**Saved data entries:**
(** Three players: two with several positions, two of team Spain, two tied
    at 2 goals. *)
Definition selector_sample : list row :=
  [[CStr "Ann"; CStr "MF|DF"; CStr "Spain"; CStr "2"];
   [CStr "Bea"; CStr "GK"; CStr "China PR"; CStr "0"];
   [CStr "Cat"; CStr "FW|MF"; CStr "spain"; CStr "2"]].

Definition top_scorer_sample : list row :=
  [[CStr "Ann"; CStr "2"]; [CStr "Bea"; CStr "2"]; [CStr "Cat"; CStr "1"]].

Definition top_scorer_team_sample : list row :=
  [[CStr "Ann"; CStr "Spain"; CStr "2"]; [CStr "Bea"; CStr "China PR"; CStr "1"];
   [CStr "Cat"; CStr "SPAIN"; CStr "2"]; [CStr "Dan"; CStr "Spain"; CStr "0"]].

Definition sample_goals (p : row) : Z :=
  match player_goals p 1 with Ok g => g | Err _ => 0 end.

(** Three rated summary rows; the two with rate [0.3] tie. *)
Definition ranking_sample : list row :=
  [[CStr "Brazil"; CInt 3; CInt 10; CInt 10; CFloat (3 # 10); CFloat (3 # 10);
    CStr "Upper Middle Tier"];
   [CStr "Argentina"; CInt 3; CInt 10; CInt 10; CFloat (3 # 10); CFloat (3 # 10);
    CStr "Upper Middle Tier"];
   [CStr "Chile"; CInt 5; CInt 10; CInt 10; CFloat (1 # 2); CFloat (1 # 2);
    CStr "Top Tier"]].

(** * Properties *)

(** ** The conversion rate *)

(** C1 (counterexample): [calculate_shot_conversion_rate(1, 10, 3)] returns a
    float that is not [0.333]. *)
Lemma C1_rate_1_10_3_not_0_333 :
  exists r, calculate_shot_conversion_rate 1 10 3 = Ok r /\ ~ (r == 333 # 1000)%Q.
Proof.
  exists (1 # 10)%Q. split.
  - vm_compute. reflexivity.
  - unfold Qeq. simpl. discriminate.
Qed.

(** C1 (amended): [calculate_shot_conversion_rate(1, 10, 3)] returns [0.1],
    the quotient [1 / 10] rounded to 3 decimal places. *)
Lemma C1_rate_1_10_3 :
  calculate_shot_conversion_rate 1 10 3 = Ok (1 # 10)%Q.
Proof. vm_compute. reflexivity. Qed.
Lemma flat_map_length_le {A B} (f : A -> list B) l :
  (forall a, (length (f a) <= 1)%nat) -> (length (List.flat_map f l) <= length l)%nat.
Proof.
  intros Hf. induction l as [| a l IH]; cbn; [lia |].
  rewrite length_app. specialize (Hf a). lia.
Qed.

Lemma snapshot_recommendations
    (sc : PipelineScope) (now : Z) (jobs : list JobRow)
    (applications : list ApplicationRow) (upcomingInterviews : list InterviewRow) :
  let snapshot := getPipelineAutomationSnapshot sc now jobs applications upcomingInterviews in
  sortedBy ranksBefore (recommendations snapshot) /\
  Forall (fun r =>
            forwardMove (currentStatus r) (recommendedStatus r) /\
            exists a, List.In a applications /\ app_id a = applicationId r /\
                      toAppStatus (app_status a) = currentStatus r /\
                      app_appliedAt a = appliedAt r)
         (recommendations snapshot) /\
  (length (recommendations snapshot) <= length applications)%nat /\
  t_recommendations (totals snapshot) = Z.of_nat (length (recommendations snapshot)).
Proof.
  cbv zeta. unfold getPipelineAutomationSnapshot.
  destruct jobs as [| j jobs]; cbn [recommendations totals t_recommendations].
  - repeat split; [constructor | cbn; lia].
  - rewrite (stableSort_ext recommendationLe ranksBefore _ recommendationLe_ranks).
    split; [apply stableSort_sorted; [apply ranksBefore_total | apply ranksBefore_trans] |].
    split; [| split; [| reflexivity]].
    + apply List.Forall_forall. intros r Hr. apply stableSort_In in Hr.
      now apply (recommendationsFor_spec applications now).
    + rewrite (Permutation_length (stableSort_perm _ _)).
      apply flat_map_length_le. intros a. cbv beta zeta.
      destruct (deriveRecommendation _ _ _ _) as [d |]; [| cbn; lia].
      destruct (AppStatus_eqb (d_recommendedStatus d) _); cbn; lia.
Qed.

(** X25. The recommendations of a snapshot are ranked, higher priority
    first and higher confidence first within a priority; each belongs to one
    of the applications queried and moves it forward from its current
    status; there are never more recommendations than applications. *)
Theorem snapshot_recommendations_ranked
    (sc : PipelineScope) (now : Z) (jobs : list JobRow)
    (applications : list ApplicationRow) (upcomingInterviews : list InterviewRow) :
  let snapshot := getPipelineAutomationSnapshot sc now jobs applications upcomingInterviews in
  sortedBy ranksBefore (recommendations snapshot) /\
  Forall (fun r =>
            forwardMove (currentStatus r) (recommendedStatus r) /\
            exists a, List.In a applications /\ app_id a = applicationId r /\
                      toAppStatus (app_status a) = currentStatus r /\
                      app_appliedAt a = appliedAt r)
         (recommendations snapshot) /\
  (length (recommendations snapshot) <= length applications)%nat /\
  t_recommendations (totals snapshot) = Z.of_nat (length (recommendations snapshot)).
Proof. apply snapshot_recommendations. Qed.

==

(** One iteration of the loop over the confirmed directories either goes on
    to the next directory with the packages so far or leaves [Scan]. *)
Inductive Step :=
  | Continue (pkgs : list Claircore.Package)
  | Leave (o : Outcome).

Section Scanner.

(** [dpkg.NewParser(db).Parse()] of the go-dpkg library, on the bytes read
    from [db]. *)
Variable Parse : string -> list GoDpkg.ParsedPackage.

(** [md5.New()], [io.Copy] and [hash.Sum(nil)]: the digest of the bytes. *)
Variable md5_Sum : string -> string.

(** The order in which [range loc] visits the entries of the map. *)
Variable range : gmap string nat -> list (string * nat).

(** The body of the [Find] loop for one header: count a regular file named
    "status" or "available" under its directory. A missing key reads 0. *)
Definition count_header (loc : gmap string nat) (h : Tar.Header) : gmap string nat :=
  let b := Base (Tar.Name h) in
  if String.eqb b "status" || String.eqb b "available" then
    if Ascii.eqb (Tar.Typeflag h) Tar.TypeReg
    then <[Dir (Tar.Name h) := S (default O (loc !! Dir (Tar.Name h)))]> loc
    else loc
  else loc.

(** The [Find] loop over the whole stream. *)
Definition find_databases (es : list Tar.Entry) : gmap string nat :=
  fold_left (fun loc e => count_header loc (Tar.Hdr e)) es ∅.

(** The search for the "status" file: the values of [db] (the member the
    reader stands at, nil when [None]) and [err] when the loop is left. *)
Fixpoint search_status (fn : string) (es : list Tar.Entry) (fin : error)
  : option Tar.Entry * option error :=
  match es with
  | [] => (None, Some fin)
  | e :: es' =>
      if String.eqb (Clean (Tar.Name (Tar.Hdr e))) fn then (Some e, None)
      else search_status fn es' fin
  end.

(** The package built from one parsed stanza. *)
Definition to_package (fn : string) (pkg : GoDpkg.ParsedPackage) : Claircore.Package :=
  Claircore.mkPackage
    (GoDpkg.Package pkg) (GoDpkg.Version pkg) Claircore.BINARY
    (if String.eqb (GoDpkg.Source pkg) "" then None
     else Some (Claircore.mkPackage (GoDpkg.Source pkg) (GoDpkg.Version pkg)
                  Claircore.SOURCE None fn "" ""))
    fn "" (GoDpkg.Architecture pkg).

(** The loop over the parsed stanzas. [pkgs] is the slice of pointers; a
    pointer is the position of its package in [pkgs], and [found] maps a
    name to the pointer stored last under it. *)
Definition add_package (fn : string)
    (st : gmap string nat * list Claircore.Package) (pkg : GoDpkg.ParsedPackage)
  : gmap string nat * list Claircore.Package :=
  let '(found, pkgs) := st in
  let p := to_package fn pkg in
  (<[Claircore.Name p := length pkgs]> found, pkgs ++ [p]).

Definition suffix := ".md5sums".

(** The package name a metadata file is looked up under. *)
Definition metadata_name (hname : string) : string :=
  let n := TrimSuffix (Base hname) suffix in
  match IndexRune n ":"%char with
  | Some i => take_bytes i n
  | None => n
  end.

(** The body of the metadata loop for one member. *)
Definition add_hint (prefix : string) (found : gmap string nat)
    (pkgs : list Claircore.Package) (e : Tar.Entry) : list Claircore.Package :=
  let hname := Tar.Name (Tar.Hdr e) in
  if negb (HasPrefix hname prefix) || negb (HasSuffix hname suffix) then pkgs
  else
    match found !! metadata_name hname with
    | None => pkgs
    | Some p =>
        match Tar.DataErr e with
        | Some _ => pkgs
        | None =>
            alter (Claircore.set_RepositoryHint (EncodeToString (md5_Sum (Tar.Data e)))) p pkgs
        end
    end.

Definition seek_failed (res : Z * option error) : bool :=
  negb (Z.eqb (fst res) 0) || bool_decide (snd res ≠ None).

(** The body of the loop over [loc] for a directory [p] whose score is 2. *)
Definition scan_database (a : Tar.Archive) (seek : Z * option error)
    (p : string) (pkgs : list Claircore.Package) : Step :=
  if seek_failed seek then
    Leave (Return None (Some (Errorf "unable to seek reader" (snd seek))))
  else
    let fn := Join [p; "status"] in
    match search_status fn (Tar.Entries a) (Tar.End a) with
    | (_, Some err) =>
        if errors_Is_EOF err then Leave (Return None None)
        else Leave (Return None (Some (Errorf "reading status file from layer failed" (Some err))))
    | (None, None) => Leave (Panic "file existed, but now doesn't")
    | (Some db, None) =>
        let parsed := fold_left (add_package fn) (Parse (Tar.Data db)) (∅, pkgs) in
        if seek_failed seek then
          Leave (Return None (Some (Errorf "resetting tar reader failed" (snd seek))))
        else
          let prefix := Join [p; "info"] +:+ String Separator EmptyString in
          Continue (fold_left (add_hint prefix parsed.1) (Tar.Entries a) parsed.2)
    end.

**YOUR TASK:** Using the data above, reproduce exactly the lines between those holding "intros Hf. induction" and "destruct jobs as", inclusive, and no others.

**ANSWER TO THIS PROBLEM:**
  intros Hf. induction l as [| a l IH]; cbn; [lia |].
  rewrite length_app. specialize (Hf a). lia.
Qed.

Lemma snapshot_recommendations
    (sc : PipelineScope) (now : Z) (jobs : list JobRow)
    (applications : list ApplicationRow) (upcomingInterviews : list InterviewRow) :
  let snapshot := getPipelineAutomationSnapshot sc now jobs applications upcomingInterviews in
  sortedBy ranksBefore (recommendations snapshot) /\
  Forall (fun r =>
            forwardMove (currentStatus r) (recommendedStatus r) /\
            exists a, List.In a applications /\ app_id a = applicationId r /\
                      toAppStatus (app_status a) = currentStatus r /\
                      app_appliedAt a = appliedAt r)
         (recommendations snapshot) /\
  (length (recommendations snapshot) <= length applications)%nat /\
  t_recommendations (totals snapshot) = Z.of_nat (length (recommendations snapshot)).
Proof.
  cbv zeta. unfold getPipelineAutomationSnapshot.
  destruct jobs as [| j jobs]; cbn [recommendations totals t_recommendations].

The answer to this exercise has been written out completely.